Abstract
Objective
To examine the molecular effects of mindful activities such as yoga and meditation
Design
This was an open label single arm exploratory yoga intervention study.
Study participants
64 healthy individuals within the age of 18–60 years were recruited for this one month yoga intervention study.
Intervention
Common Yoga Protocol (CYP) is a standardized yoga protocol released by Ministry of AYUSH, India for International Yoga Day. It includes all aspects of yoga i.e. asanas, pranayama and meditation. It is designed for adoption by all age groups for the health of community.
Outcome measures
The participants were assessed for biochemical parameters including Fasting Sugar and Lipid profile.

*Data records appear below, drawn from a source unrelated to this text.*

(* ===== verification/CoreVm.v ===== *)
(** * A machine as the domain names it

    [core/src/lib.rs]: the state a machine is in and the networks it may have;
    [core/src/progress.rs]: the slots a build reports through, the throttle in
    front of one, and what the watching thread reads out of them. *)

From stdpp Require Import base option strings.
From S2P Require Import Prelude.

(** ** Progress *)

Inductive DownloadPhase : Type :=
| Connecting
| Downloading (downloaded : Z) (total : option Z)
| Verifying (hashed total : Z)
| Completed.

Inductive BuildStep : Type :=
| StepDownloading | StepWritingDisk | StepProvisioning | StepRegistering | StepStarting
| StepAwaitingGuest.

#[export] Instance build_step_eq_dec : EqDecision BuildStep.
Proof. solve_decision. Defined.
#[export] Instance download_phase_eq_dec : EqDecision DownloadPhase.
Proof. solve_decision. Defined.

Record BuildProgress : Type := mk_build_progress {
  step : BuildStep; download : option DownloadPhase }.

(** [std::mem::discriminant] of a phase. *)
Definition phase_kind (p : DownloadPhase) : Z :=
  match p with Connecting => 0 | Downloading _ _ => 1 | Verifying _ _ => 2 | Completed => 3 end.

(** The throttle in front of a slot: what the slot holds, and when a value of
    which kind was put there last. Times in milliseconds. *)
Record ProgressThrottle : Type := mk_throttle {
  slot : option DownloadPhase; min_interval : Z; last_published : option (Z * Z) }.

Definition DEFAULT_INTERVAL : Z := 100.

Definition with_interval (published : option DownloadPhase) (interval : Z) : ProgressThrottle :=
  mk_throttle published interval None.

Definition publish_now (t : ProgressThrottle) (now : Z) (value : DownloadPhase) : ProgressThrottle :=
  mk_throttle (Some value) (min_interval t) (Some (now, phase_kind value)).

Definition publish (t : ProgressThrottle) (now : Z) (value : DownloadPhase) : ProgressThrottle :=
  match last_published t with
  | Some (published_at, last_kind) =>
      if (last_kind =? phase_kind value) && (now - published_at <? min_interval t)
      then t else publish_now t now value
  | None => publish_now t now value
  end.

(** [BuildMonitor]: two slots and a flag. *)
Record BuildMonitor : Type := mk_monitor {
  monitor_step : option BuildStep;
  monitor_download : option DownloadPhase;
  cancel_flag : bool;
}.

Definition monitor_new (initial : BuildStep) : BuildMonitor := mk_monitor (Some initial) None false.
Definition monitor_report (m : BuildMonitor) (step : BuildStep) : BuildMonitor :=
  mk_monitor (Some step) (monitor_download m) (cancel_flag m).
Definition cancel (m : BuildMonitor) : BuildMonitor :=
  mk_monitor (monitor_step m) (monitor_download m) true.
Definition check_cancelled (m : BuildMonitor) : result string unit :=
  if cancel_flag m then Err "creating the VM was cancelled"%string else Ok tt.

Definition snapshot (m : BuildMonitor) : BuildProgress :=
  let step := default StepDownloading (monitor_step m) in
  mk_build_progress step
    (match step with StepDownloading => monitor_download m | _ => None end).

(** ** Machines *)

Inductive AgentStatus : Type := Offline | Online | AgentUnknown.

Inductive VmState : Type :=
| Stopped
| Building (progress : BuildProgress)
| Starting
| Running (agent_status : AgentStatus).

Inductive NetworkMode : Type :=
| NetworkNone | NetworkNat | NetworkExternal | NetworkInternal | NetworkUnknown (value : Z).

(** [matches!(state, VmState::Starting | VmState::Running { .. })]. *)
Definition starting_or_running (state : VmState) : bool :=
  match state with Starting | Running _ => true | _ => false end.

The molecular markers of neurogenesis (i.e. Brain derived Neurotropic Factor, BDNF) and Angiogenesis (i.e. Vascular Endothelial Growth Factor, VEGF and Angiogenin) along with Amyloid β (marker related to neuro-degenerative diseases) were assessed. All the assessments were made at baseline and after one month of the intervention.
Results
After one month of CYP practice High Density Lipoprotein (HDL) levels increased significantly (p<0.001), although other biochemical parameters i.e. fasting sugar and other lipid assessments were found to be unaltered. Angiogenesis marker, angiogenin was increased significantly (p<0.002), other angiogenesis marker VEGF did not show any change along with BDNF, marker of neurogenesis. Amyloid β levels were also unaltered. Even though individual levels of VEGF and Amyloid β did not show any change, proportion of VEGF to Amyloid β showed a significant increase (p<0.001) after one month of CYP intervention indicating that the change in VEGF levels was significantly higher than the change in Amyloid β levels.
Conclusion
CYP practice may influence cell survival pathways mediated by angiogenic and neurogenic cross talk. Hence, CYP can be considered as a preventive measure for diseases associated with impaired angiogenic and neurogenic mechanism. This is the first study to examine the effects of CYP at the molecular level.